Imports and exports respond to regional prices (PRI) relative to those elsewhere. As a measure of prices elsewhere, IFs uses a world average price (WP), weighted by regional gross production and adjusted by the exchange rate (EXRATE).

The computation uses lagged prices because at this point the recursive equation system has not yet computed current prices.

Exports are responsive to both changes in production and changes in prices via respective elasticities. On the production side we begin by computing an export base (XBASE). It is initial exports (XS) plus some portion (XKAV) of growth in production, represented by potential gross sectoral production (ZSP). Representing a moving average of incremental production that is exported helps maintain global balance and stable behavior in long-term forecasting. The exported portion is modified over time in response to two elasticities. The first is a fairly standard elasticity of exports with income/production growth ( elasxinc ). The second is an export shift parameter that one would normally use to represent scenarios about export promotion or constraint.

Given the export base, export capacity (XC) responds to the difference between local and global prices using an elasticity of trade with prices ( elastrpr ).
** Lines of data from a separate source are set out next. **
(** X6.  The generation flags of the final plan of a class are the
    disjunction, flag by flag, of what its selected handlers turn on: a
    flag is on exactly when some selected handler turns it on, whatever the
    order of the handlers, and no registered handler ever turns a flag off. *)
Theorem plan_flags_are_the_union_of_the_handlers (node : Node) :
  (forall i,
      flagAt i (planFor node)
      = existsb (fun h => nth i (flagsSetBy h) false) (handlersFor node)) /\
  Forall (fun h => forall plan i,
              flagAt i (modifyPlan h plan)
              = flagAt i plan || nth i (flagsSetBy h) false)
         (map snd handlerRegistry).
Proof.
  split; [intros i; apply planFor_flag|].
  apply Forall_forall. intros h Hh plan i.
  now apply registered_handler_ors_flags.
Qed.

Lemma registered_handler_keeps_descriptors h plan :
  In h (map snd handlerRegistry) ->
  classDeclaration (modifyPlan h plan) = classDeclaration plan /\
  className (modifyPlan h plan) = className plan /\
  properties (modifyPlan h plan) = properties plan /\
  decorators (modifyPlan h plan) = decorators plan /\
  validateNonNull (modifyPlan h plan) = validateNonNull plan /\
  additionalMembers (modifyPlan h plan) = additionalMembers plan.
Proof.
  intros Hin.
  each_registered_handler Hin ltac:(destruct plan; repeat split).
Qed.

(** X7.  Whatever handlers run, the final plan of a class still refers
    to the class, its name (or ['Anonymous']), the properties extracted from
    it and its recognized markers; it has no additional member; and its
    null-validation flag is on exactly when an extracted property carries
    [NonNull]: no handler sets or clears it. *)
Theorem plan_descriptors_are_fixed_at_creation (node : Node) :
  classDeclaration (planFor node) = node /\
  className (planFor node) = classNameOf node /\
  properties (planFor node) = getClassProperties node /\
  decorators (planFor node) = getKnownDecorators node /\
  validateNonNull (planFor node)
  = existsb (fun p => isNonNull p) (getClassProperties node) /\
  additionalMembers (planFor node) = [].
Proof.
  unfold planFor. fold (handlersFor node).
  pose proof (handlersFor_registered node) as Hreg.
  set (start := createPlan node (getClassProperties node) (getKnownDecorators node)).
  assert (Hstart :
            classDeclaration start = node /\
            className start = classNameOf node /\
            properties start = getClassProperties node /\
            decorators start = getKnownDecorators node /\
            validateNonNull start
            = existsb (fun p => isNonNull p) (getClassProperties node) /\
            additionalMembers start = []) by (repeat split).
  clearbody start. revert start Hstart.
  induction (handlersFor node) as [|h hs IH]; intros start Hstart;
    cbn [fold_left]; [exact Hstart|].
  apply IH; [intros h' Hh'; apply Hreg; now right|].
  destruct (registered_handler_keeps_descriptors h start (Hreg h (or_introl eq_refl)))
    as (-> & -> & -> & -> & -> & ->).
  exact Hstart.
Qed.

(** ** The alias marker and the composite marker *)

Lemma sameEffect_refl h : sameEffect h h.
Proof. repeat split. Qed.

Lemma value_is_record : sameEffect ValueHandler RecordHandler.
Proof. repeat split. Qed.

Lemma insertSorted_sameEffect x x' l l' :
  sameEffect x x' ->
  Forall2 sameEffect l l' ->
  Forall2 sameEffect
          (insertSorted (fun a b => (priority b - priority a)%Z) x l)
          (insertSorted (fun a b => (priority b - priority a)%Z) x' l').
Proof.
  intros Hx Hl. induction Hl as [|y y' l l' Hy Hl IH]; cbn [insertSorted].
  - constructor; [exact Hx|constructor].
  - destruct Hx as (Hpx & Hrest). destruct Hy as (Hpy & Hresty).
    rewrite Hpx, Hpy.
    destruct (priority y' - priority x' <=? 0)%Z.
    + constructor; [now split|]. constructor; [now split|exact Hl].
    + constructor; [now split|]. apply IH.
Qed.

Lemma Array_sort_sameEffect l l' :
  Forall2 sameEffect l l' ->
  Forall2 sameEffect
          (Array_sort (fun a b => (priority b - priority a)%Z) l)
          (Array_sort (fun a b => (priority b - priority a)%Z) l').
Proof.
  induction 1 as [|x x' l l' Hx Hl IH]; cbn [Array_sort]; [constructor|].
  now apply insertSorted_sameEffect.
Qed.

Lemma selected_sameEffect names :
  Forall2 sameEffect
          (selectedInMarkerOrder handlerRegistry names)
          (selectedInMarkerOrder handlerRegistry (map aliasName names)).
Proof.
  unfold selectedInMarkerOrder.
  induction names as [|name names IH]; cbn [map flat_map]; [constructor|].
  unfold aliasName at 1. destruct (String.eqb name "Value") eqn:Hv.
  - apply String.eqb_eq in Hv. subst name.
    change (HandlerRegistry.Map_get handlerRegistry "Value") with (Some ValueHandler).
    change (HandlerRegistry.Map_get handlerRegistry "Record") with (Some RecordHandler).
    cbn [app]. constructor; [exact value_is_record|exact IH].
  - destruct (HandlerRegistry.Map_get handlerRegistry name); cbn [app];
      [constructor; [apply sameEffect_refl|exact IH]|exact IH].
Qed.

Lemma fold_sameEffect l l' :
  Forall2 sameEffect l l' ->
  forall plan,
    fold_left (fun plan handler => modifyPlan handler plan) l plan
    = fold_left (fun plan handler => modifyPlan handler plan) l' plan.
Proof.
  induction 1 as [|x x' l l' Hx Hl IH]; intros plan; cbn [fold_left];
    [reflexivity|].
  destruct Hx as (_ & Hm & _). now rewrite Hm, IH.
Qed.

Lemma synthesized_sameEffect l l' :
  Forall2 sameEffect l l' ->
  forall plan, synthesized plan l = synthesized plan l'.
Proof.
  unfold synthesized.
  induction 1 as [|x x' l l' Hx Hl IH]; intros plan; cbn [flat_map];
    [reflexivity|].
  destruct Hx as (_ & _ & Hg). now rewrite Hg, IH.
Qed.

(** X8.  [Value] is an alias of [Record]: with [Value] read as [Record]
    among the markers of a class, the selected handlers run at the same
    priorities, in the same order, take every plan to the same plan and
    generate the same members. *)
Theorem value_marker_is_an_alias_of_record (decoratorNames : list string) :
  let withValue :=
    HandlerRegistry.getHandlersForDecorators handlerRegistry decoratorNames in
  let withRecord :=
    HandlerRegistry.getHandlersForDecorators handlerRegistry
                                             (map aliasName decoratorNames) in
  map priority withValue = map priority withRecord /\
  (forall plan,
      fold_left (fun plan handler => modifyPlan handler plan) withValue plan
      = fold_left (fun plan handler => modifyPlan handler plan) withRecord plan) /\
  (forall plan, synthesized plan withValue = synthesized plan withRecord).
Proof.
  cbv zeta.
  assert (H : Forall2 sameEffect
                (HandlerRegistry.getHandlersForDecorators handlerRegistry decoratorNames)
                (HandlerRegistry.getHandlersForDecorators handlerRegistry
                                                          (map aliasName decoratorNames))).
  { unfold HandlerRegistry.getHandlersForDecorators.
    apply Array_sort_sameEffect. apply selected_sameEffect. }
  split; [|split].
  - induction H as [|x x' l l' Hx Hl IH]; cbn [map]; [reflexivity|].
    destruct Hx as (-> & _). now rewrite IH.
  - now apply fold_sameEffect.
  - now apply synthesized_sameEffect.
Qed.

(** X9.  [Data] is the composite of [AllArgsConstructor], [Getter],
    [Setter], [ToString] and [Equals]: it takes a plan where the five take
    it one after the other, and from that plan it generates the members the
    five generate, in another order (toString, equals, hashCode first). *)
Theorem data_marker_is_the_composite_of_five (plan : TransformationPlan) :
  let composed :=
    modifyPlan EqualsHandler
      (modifyPlan ToStringHandler
         (modifyPlan SetterHandler
            (modifyPlan GetterHandler
               (modifyPlan AllArgsConstructorHandler plan)))) in
  modifyPlan DataHandler plan = composed /\
  Permutation
    (generateMembers DataHandler composed)
    (synthesized composed
       [GetterHandler; SetterHandler; ToStringHandler; EqualsHandler;
        AllArgsConstructorHandler]).
Proof.
  destruct plan. cbv zeta. split; [reflexivity|].
  unfold synthesized. cbn. rewrite app_assoc.
  match goal with
  | |- Permutation (?t :: ?e :: ?h :: ?gs) _ =>
      change (Permutation ([t; e; h] ++ gs) (gs ++ [t; e; h]))
  end.
  apply Permutation_app_comm.
Qed.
In addition we use two parameters (first order and second order) to pursue dynamically a global trade balance over time ( elprx1 and elprx2 ). You may wish more detail on the adjustment mechanism.

Import capacities or demands (MD) are almost exactly analogous. Whereas exports are tied to production, however, imports are tied to a demand base (DBASE) made up of final demands plus gross sectoral production potential (ZSP).

Imports are responsive to both changes in income and changes in prices and respective elasticities. We use the demand base as the basis for the income term. Specifically, we create a basic import level (MBASE) that grows with the demand base, responsive to an income elasticity parameter for imports ( elasminc ).

A moving average for imports (MKAV) as a portion of changes in the demand base helps maintain global balance and stable behavior over the long-term.

Given this income responsive import base, regional prices relative to global ones (again with first and second order terms), an elasticity of imports with prices ( elastrpr ), and parameters for dynamic change of imports ( elprm1 and elprm2 ) largely determine import demands. One last factor, however, is a domestic protection multiplier ( protecm ), which can cause the import price (MPRIC) to rise or fall relative to the world price.

where

World export capacity (WXC) and world import demand (WMD) are simply sums across regions.

These will always be somewhat different. Actual world trade (WT) is the average of the two.

We are now able to compute actual sectoral exports (XS) and imports (MS), normalizing the capacity for exports and the demand for imports to the actual world trade.

We can now update the moving average export (XKAV) and import (MKAV) propensities for the next cycle. This requires historical weights ( xhw and mhw ) for exports (XHW) and imports (MHW).

The above equations are necessary only for three of the five economic sectors. The agriculture and energy models compute trade in those sectors separately. Given the computation of sectoral exports and imports for all sectors (in this or other models), it is possible to compute total exports (X) and imports (M).

IFs also computes these in a "relative-priced adjusted" form, multiplying the real sectoral values by global prices. Why is this important? If, for example, a country were highly dependent on energy exports and the price of energy (from the energy model) doubled relative to other prices, failure to adjust trade for prices would understand the country’s trade balance. It is the relative price-adjusted trade that is taken to the international financial calculations.

A purely optional adjustment to the relative price adjusted import and export levels is available for the model user who wishes to examine the hypothetical impact of changes in the terms of trade. The terms of trade parameter ( termtrm ) is a multiplier with a normal value of 1.0. Higher values shift the terms of trade in the favor of Southern or less-developed regions (those with initial GDP per capita less than an amount, such as $5,000, specified by nsdiv ) and lower values favor Northern regions. The determination of North and South by initial GDP per capita and the fixing of those categories is important. 

The adjustment to regional exports and imports for hypothetical terms-of-trade change can result in a failure of exports and imports to sum across regions to the same global total. At this point IFs thus normalizes regional exports and imports to a total value for world trade equal to the average of the current sums of exports and imports across regions.

Given final values for regional exports and imports it is possible to compute regional trade balances (TRADEBAL), using relative-price adjusted exports and imports.